I had what Oprah calls an “aha” moment this morning during meditation. It concerned the theme of my life. You know how we all seem to have one overarching issue in our lives which keeps recurring until we deal with it? For some it’s addiction, for others it’s maintaining a long term relationship, or dealing with ill health. Well for me it’s being true to myself. And the myself that’s been showing up for a large part of my life has not been authentic. It’s been the 1960’s white middle class female that I was brought up as.
Which would have been fine if it worked for me, but it didn’t. All that good girl stuff about not being a tomboy, speaking quietly (well THAT didn’t work out!), being “a lady” whatever-the-hell-that-is. I realized I’ve spent far too long fitting in, shutting up and shutting down. Being quiet, not owning my feelings, my voice. The recurring theme of my childhood was a parent saying ” you just have to be different don’t you?” Ending up in a very conventional step-family didn’t help. I seemed to be in trouble without even trying, just because I thought differently. And being shamed for it. Sadly, the result was that I tried so hard to fit in when I should have been running the other way. Fast. I always felt that there was something wrong with me. I didn’t measure up and was somehow less worthy than everyone else and full of shame because of it. And then to top it all off I became a librarian, how much more conventional can you get? It’s getting harder and harder to stay in that box of conventionality where I’ve been all my life – the sides are bulging and the lid’s about to explode off.
After some fast walking and vigorous housework (always therapeutic!) today I decided game over.

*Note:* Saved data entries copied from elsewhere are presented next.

Lemma mean_without_observation (win : list float) :
  filter notna win = [] -> mean win = NaN.
Proof. intro H. unfold mean. rewrite H. reflexivity. Qed.

(** The rows of the augmented frame. *)
Lemma nth_error_combine_seq {A : Type} (l : list A) (s k : nat) :
  nth_error (combine (seq s (List.length l)) l) k
  = option_map (pair (s + k)%nat) (nth_error l k).
Proof.
  revert s k. induction l as [| x l IH]; intros s k.
  - destruct k; reflexivity.
  - destruct k; simpl.
    + rewrite Nat.add_0_r. reflexivity.
    + rewrite IH. replace (S s + k)%nat with (s + S k)%nat by lia. reflexivity.
Qed.

Lemma add_derived_nth (df : list Raw.Row) (k : nat) (r : Row) :
  nth_error (add_derived df) k = Some r ->
  exists x,
    nth_error df k = Some x /\
    r = mkRow (Raw.date x) (Raw.RP x) (Raw.RRP x) (Raw.Reserves x)
              (Raw.SOFR x) (Raw.IORB x) (spread_of x)
              (MA_at (map Raw.RP df) k)
              (MA_at (map Raw.RRP df) k)
              (MA_at (map Raw.Reserves df) k)
              (MA_at (map spread_of df) k).
Proof.
  unfold add_derived. rewrite nth_error_map, nth_error_combine_seq.
  destruct (nth_error df k) as [x |]; [| discriminate].
  simpl. intro H. injection H as <-. exists x. auto.
Qed.

Lemma add_derived_columns (df : list Raw.Row) :
  map RP (add_derived df) = map Raw.RP df /\
  map RRP (add_derived df) = map Raw.RRP df /\
  map Reserves (add_derived df) = map Raw.Reserves df /\
  map Spread_bps (add_derived df) = map spread_of df /\
  List.length (add_derived df) = List.length df.
Proof.
  unfold add_derived.
  assert (G : forall (B : Type) (f : Row -> B) (g : Raw.Row -> B) (F : nat -> Raw.Row -> Row),
             (forall i x, f (F i x) = g x) ->
             forall (l : list Raw.Row) (s : nat),
               map f (map (fun ir : nat * Raw.Row => let (i, r) := ir in F i r)
                          (combine (seq s (List.length l)) l)) = map g l).
  { intros B f g F HF l. induction l as [| x l IH]; intro s; simpl.
    - reflexivity.
    - rewrite HF, IH. reflexivity. }
  repeat split; try (apply G; reflexivity).
  rewrite length_map, length_combine, length_seq. lia.
Qed.

Lemma MA_at_window (col : list float) (i w : nat) (sel : MA -> float) :
  In (w, sel) windows -> (i < List.length col)%nat ->
  sel (MA_at col i) = mean (window w i col).
Proof.
  intros Hw Hi. unfold windows in Hw. simpl in Hw.
  destruct Hw as [H | [H | [H | []]]]; injection H as <- <-;
    unfold MA_at; simpl; apply nth_rolling_mean, Hi.
Qed.

(** C6, as stated, fails once a full window of history exists: on the
    primary lending volumes 1, 2, ..., 8 the MA7 of row 8 is 5, the mean of
    the last 7 rows, and not 4, the mean of the first min(8, 7) = 7 rows. *)
Lemma C6_not_the_first_rows :
  exists r m,
    nth_error (add_derived eight_rows) 7 = Some r /\
    MA7 (RP_MA r) = Fin m /\
    (m == 5)%Q /\
    firstn (Nat.min 8 7) (map RP (add_derived eight_rows))
    = map Fin [1; 2; 3; 4; 5; 6; 7]%Q /\
    (plain_mean [1; 2; 3; 4; 5; 6; 7] == 4)%Q /\
    ~ (m == plain_mean [1; 2; 3; 4; 5; 6; 7])%Q.
Proof.
  eexists. eexists.
  split; [reflexivity |]. split; [reflexivity |].
  split; [reflexivity |]. split; [reflexivity |].
  split; [reflexivity |].
  vm_compute. discriminate.
Qed.

(** C6, amended. In every aligned frame, each of the three rolling averages
    (windows 7, 30, 60) of each tracked column at row k = i + 1 is the plain
    mean of the values that are not missing among the last min(k, w) rows
    up to and including row k; while k <= w these rows are all the rows 1
    to k (the expanding window); the average is [nan] only when every value
    of the window is missing. *)
Theorem C6_trailing_window_mean
    (raw : list Raw.Row) (col : Row -> float) (ma : Row -> MA)
    (w : nat) (sel : MA -> float) (i : nat) (r : Row)
    (Hcol : In (col, ma) tracked) (Hw : In (w, sel) windows)
    (Hrow : nth_error (add_derived raw) i = Some r) :
  let column := map col (add_derived raw) in
  let win := window w i column in
  sel (ma r) = mean win /\
  List.length win = Nat.min (i + 1) w /\
  firstn (i + 1) column = firstn (i + 1 - w) column ++ win /\
  ((i + 1 <= w)%nat -> win = firstn (i + 1) column) /\
  (forall xs, filter notna win = map Fin xs -> xs <> [] ->
              exists m, sel (ma r) = Fin m /\ (m == plain_mean xs)%Q) /\
  (filter notna win = [] -> sel (ma r) = NaN).
Proof.
  intros column win.
  destruct (add_derived_columns raw) as (Crp & Crrp & Cres & Cspr & Clen).
  assert (Hi : (i < List.length column)%nat).
  { unfold column. rewrite length_map.
    apply nth_error_Some. rewrite Hrow. discriminate. }
  assert (Hsel : sel (ma r) = mean win).
  { destruct (add_derived_nth raw i r Hrow) as (x & _ & ->).
    unfold win, column in *. unfold tracked in Hcol. simpl in Hcol.
    destruct Hcol as [H | [H | [H | [H | []]]]]; injection H as <- <-;
      cbn [RP_MA RRP_MA Reserves_MA Spread_bps_MA];
      rewrite ?Crp, ?Crrp, ?Cres, ?Cspr in *;
      apply MA_at_window; assumption. }
  split; [exact Hsel |].
  split; [apply window_length, Hi |].
  split; [apply window_trailing |].
  split; [apply window_expanding |].
  split.
  - intros xs Hobs Hne. rewrite Hsel. apply mean_of_observations; assumption.
  - intro Hnone. rewrite Hsel. apply mean_without_observation, Hnone.
Qed.

(** Three observations 10, 20, 60: the MA60 of row 3 is their mean 30, the
    window being all three rows. *)
Lemma C6_three_observations :
  In (RP, RP_MA) tracked /\ In (60%nat, MA60) windows /\
  exists r m,
    nth_error (add_derived three_rows) 2 = Some r /\
    window 60 2 (map RP (add_derived three_rows)) = map Fin [10; 20; 60]%Q /\
    MA60 (RP_MA r) = Fin m /\
    (m == plain_mean [10; 20; 60])%Q /\
    (m == 30)%Q.
Proof.
  assert (Hcol : In (RP, RP_MA) tracked) by (left; reflexivity).
  assert (Hw : In (60%nat, MA60) windows) by (right; right; left; reflexivity).
  split; [exact Hcol |]. split; [exact Hw |].
  pose (r := nth 2 (add_derived three_rows) (sample_row 0 0 0 0)).
  assert (Hrow : nth_error (add_derived three_rows) 2 = Some r) by reflexivity.
  destruct (C6_trailing_window_mean three_rows RP RP_MA 60 MA60 2 r Hcol Hw Hrow)
    as (_ & _ & _ & _ & Hmean & _).
  destruct (Hmean [10; 20; 60]%Q) as (m & Hm & Heq);
    [reflexivity | discriminate |].
  exists r, m.
  split; [exact Hrow |]. split; [reflexivity |]. split; [exact Hm |].
  split; [exact Heq |].
  rewrite Heq. reflexivity.
Defined.

(** The MA60 of the first observation is that observation. *)
Example first_row_MA60 :
  exists r m,
    nth_error (add_derived three_rows) 0 = Some r /\
    RP r = Fin 10 /\ MA60 (RP_MA r) = Fin m /\ (m == 10)%Q.
Proof.
  eexists. eexists. repeat split; reflexivity.
Qed.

End of. Caput. Fini. The hell with fitting in. I’ve finally grown up.
I chose my hashtag heart logo for this site because I wanted to live with heart. All of my best decisions have been the ones where I’ve followed my heart and I’ve been authentic. Now it’s time to put my money where my mouth is and actually do it. Be creative, live life to the full and be the real me, and on the way encourage others to do the same. Life’s too short for anything else.